(* ===== verification/Socket.v ===== *)
(** * The client's end of a TCP connection

    What the sources use of the module [socket] of the standard library, as a
    state: the bytes that will arrive, cut into the segments in which the kernel
    delivers them, the bytes written so far, and whether a write to come fails, after
    an unknown part of its bytes.  A program on a connection may
    raise, and its unbounded loops run on fuel; [OutOfFuel] is kept apart from
    every result and exception. *)
From S2P Require Import Prelude Bytes.

(** What arrives next: bytes, or an error of the connection (a reset). *)
Inductive arrival : Type := Segment (bs : bytes) | Failure.

(** What becomes of what is written: all of it goes out, or the connection breaks after
    some more bytes. *)
Inductive writing : Type := Writable | Breaks (after : nat).

Record sock : Type := mkSock {
  sk_in : list arrival;   (* after the last one: the peer has closed *)
  sk_out : bytes;         (* what was written *)
  sk_writing : writing;
  sk_closed : bool        (* [close] was called *)
}.

Inductive outcome (A : Type) : Type :=
  | Done (a : A) (s : sock)
  | Raised (e : exn) (s : sock)
  | OutOfFuel.
Arguments Done {A} _ _.
Arguments Raised {A} _ _.
Arguments OutOfFuel {A}.

Definition io (A : Type) : Type := sock -> outcome A.

#[global] Instance io_ret : MRet io := fun A a s => Done a s.
#[global] Instance io_bind : MBind io := fun A B f m s =>
  match m s with
  | Done a s' => f a s'
  | Raised e s' => Raised e s'
  | OutOfFuel => OutOfFuel
  end.

(** An expression without effect on the connection. *)
Definition of_res {A} (r : res A) : io A := fun s =>
  match r with Ok a => Done a s | Err e => Raised e s end.

Definition diverge {A} : io A := fun _ => OutOfFuel.

(** [client.recv(n)]: at most [n] bytes, of the first segment that has some; no
    bytes when [n] is 0 or the peer has closed. *)
Fixpoint take_segment (n : nat) (l : list arrival) : option (bytes * list arrival) :=
  match l with
  | [] => Some ([], [])
  | Failure :: _ => None
  | Segment [] :: l' => take_segment n l'
  | Segment bs :: l' =>
      Some (take n bs, if bool_decide (length bs <= n)%nat then l' else Segment (drop n bs) :: l')
  end.

Definition recv (n : Z) : io bytes := fun s =>
  if n =? 0 then Done [] s
  else match take_segment (Z.to_nat n) (sk_in s) with
       | Some (bs, l) => Done bs (mkSock l (sk_out s) (sk_writing s) (sk_closed s))
       | None => Raised OSError s
       end.

(** [client.sendall(bs)]: when it raises, some of the bytes have been sent, or none. *)
Definition sendall (bs : bytes) : io unit := fun s =>
  match sk_writing s with
  | Writable => Done tt (mkSock (sk_in s) (sk_out s ++ bs) Writable (sk_closed s))
  | Breaks n =>
      if bool_decide (length bs <= n)%nat
      then Done tt (mkSock (sk_in s) (sk_out s ++ bs) (Breaks (n - length bs)) (sk_closed s))
      else Raised OSError (mkSock (sk_in s) (sk_out s ++ take n bs) (Breaks 0) (sk_closed s))
  end.

(** [client.close()] *)
Definition close : io unit := fun s =>
  Done tt (mkSock (sk_in s) (sk_out s) (sk_writing s) true).

(** What [socket.socket(...)] and [client.connect((address, port))] find. *)
Inductive network : Type :=
  | Refused
  | Unreachable
  | Connected (arrivals : list arrival) (w : writing).

(** The socket before [connect]. *)
Definition fresh_sock : sock := mkSock [] [] (Breaks 0) false.

Definition connect (net : network) : io unit := fun s =>
  match net with
  | Refused => Raised ConnectionRefusedError s
  | Unreachable => Raised OSError s
  | Connected arrivals w => Done tt (mkSock arrivals [] w false)
  end.

(** [try: m except ConnectionRefusedError: return v except socket.error: return v]:
    every other exception goes through. *)
Definition socket_errors_give {A} (v : A) (m : io A) : io A := fun s =>
  match m s with
  | Raised ConnectionRefusedError s' | Raised OSError s' => Done v s'
  | o => o
  end.

(** ** Lemmas *)
Lemma io_bind_done {A B} (m : io A) (f : A -> io B) s a s' :
  m s = Done a s' -> (m ≫= f) s = f a s'.
Proof. intros H. unfold mbind, io_bind. by rewrite H. Qed.

Lemma io_bind_raised {A B} (m : io A) (f : A -> io B) s e s' :
  m s = Raised e s' -> (m ≫= f) s = Raised e s'.
Proof. intros H. unfold mbind, io_bind. by rewrite H. Qed.

Lemma io_bind_fuel {A B} (m : io A) (f : A -> io B) s :
  m s = OutOfFuel -> (m ≫= f) s = OutOfFuel.
Proof. intros H. unfold mbind, io_bind. by rewrite H. Qed.

Lemma of_res_bind {A B} (r : res A) (f : A -> io B) a : r = Ok a -> (of_res r ≫= f) = f a.
Proof. by intros ->. Qed.

(** Segment by segment: a whole segment, the front of one. *)
Lemma blen_cons_nonzero b bs : (blen (b :: bs) =? 0) = false.
Proof. apply Z.eqb_neq. unfold blen. rewrite length_cons. lia. Qed.

Lemma recv_upto n bs l out w c :
  bs <> [] -> blen bs <= n ->
  recv n (mkSock (Segment bs :: l) out w c) = Done bs (mkSock l out w c).
Proof.
  intros Hne Hn. destruct bs as [|b bs]; [done|]. unfold recv. unfold blen in Hn.
  rewrite (proj2 (Z.eqb_neq n 0)) by (cbn [length] in Hn; lia).
  cbn [sk_in take_segment].
  by rewrite firstn_all2, bool_decide_eq_true_2 by lia.
Qed.

Lemma recv_segment bs l out w c :
  bs <> [] ->
  recv (blen bs) (mkSock (Segment bs :: l) out w c) = Done bs (mkSock l out w c).
Proof. intros Hne. by apply recv_upto. Qed.

Lemma recv_front bs bs' l out w c :
  bs <> [] -> bs' <> [] ->
  recv (blen bs) (mkSock (Segment (bs ++ bs') :: l) out w c) =
  Done bs (mkSock (Segment bs' :: l) out w c).
Proof.
  intros Hne Hne'. destruct bs as [|b bs]; [done|]. unfold recv. rewrite blen_cons_nonzero.
  unfold blen. cbn [sk_in app take_segment]. rewrite Nat2Z.id. change (b :: bs ++ bs') with ((b :: bs) ++ bs').
  rewrite take_app_length, drop_app_length, bool_decide_eq_false_2; [done|].
  rewrite length_app. destruct bs'; [done | cbn; lia].
Qed.

(** Nothing arrives after the peer has closed. *)
Lemma recv_eof n s : sk_in s = [] -> recv n s = Done [] s.
Proof.
  intros H. unfold recv. destruct (n =? 0); [done|]. rewrite H. cbn. by destruct s; cbn in *; subst.
Qed.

§ **Your objective**
Write out only the lines that run from the line containing "Breaks n =>" through the line containing "[] w false)", both included, exactly as they appear above.

§ **Output of the exercise**
  | Breaks n =>
      if bool_decide (length bs <= n)%nat
      then Done tt (mkSock (sk_in s) (sk_out s ++ bs) (Breaks (n - length bs)) (sk_closed s))
      else Raised OSError (mkSock (sk_in s) (sk_out s ++ take n bs) (Breaks 0) (sk_closed s))
  end.

(** [client.close()] *)
Definition close : io unit := fun s =>
  Done tt (mkSock (sk_in s) (sk_out s) (sk_writing s) true).

(** What [socket.socket(...)] and [client.connect((address, port))] find. *)
Inductive network : Type :=
  | Refused
  | Unreachable
  | Connected (arrivals : list arrival) (w : writing).

(** The socket before [connect]. *)
Definition fresh_sock : sock := mkSock [] [] (Breaks 0) false.

Definition connect (net : network) : io unit := fun s =>
  match net with
  | Refused => Raised ConnectionRefusedError s
  | Unreachable => Raised OSError s
  | Connected arrivals w => Done tt (mkSock arrivals [] w false)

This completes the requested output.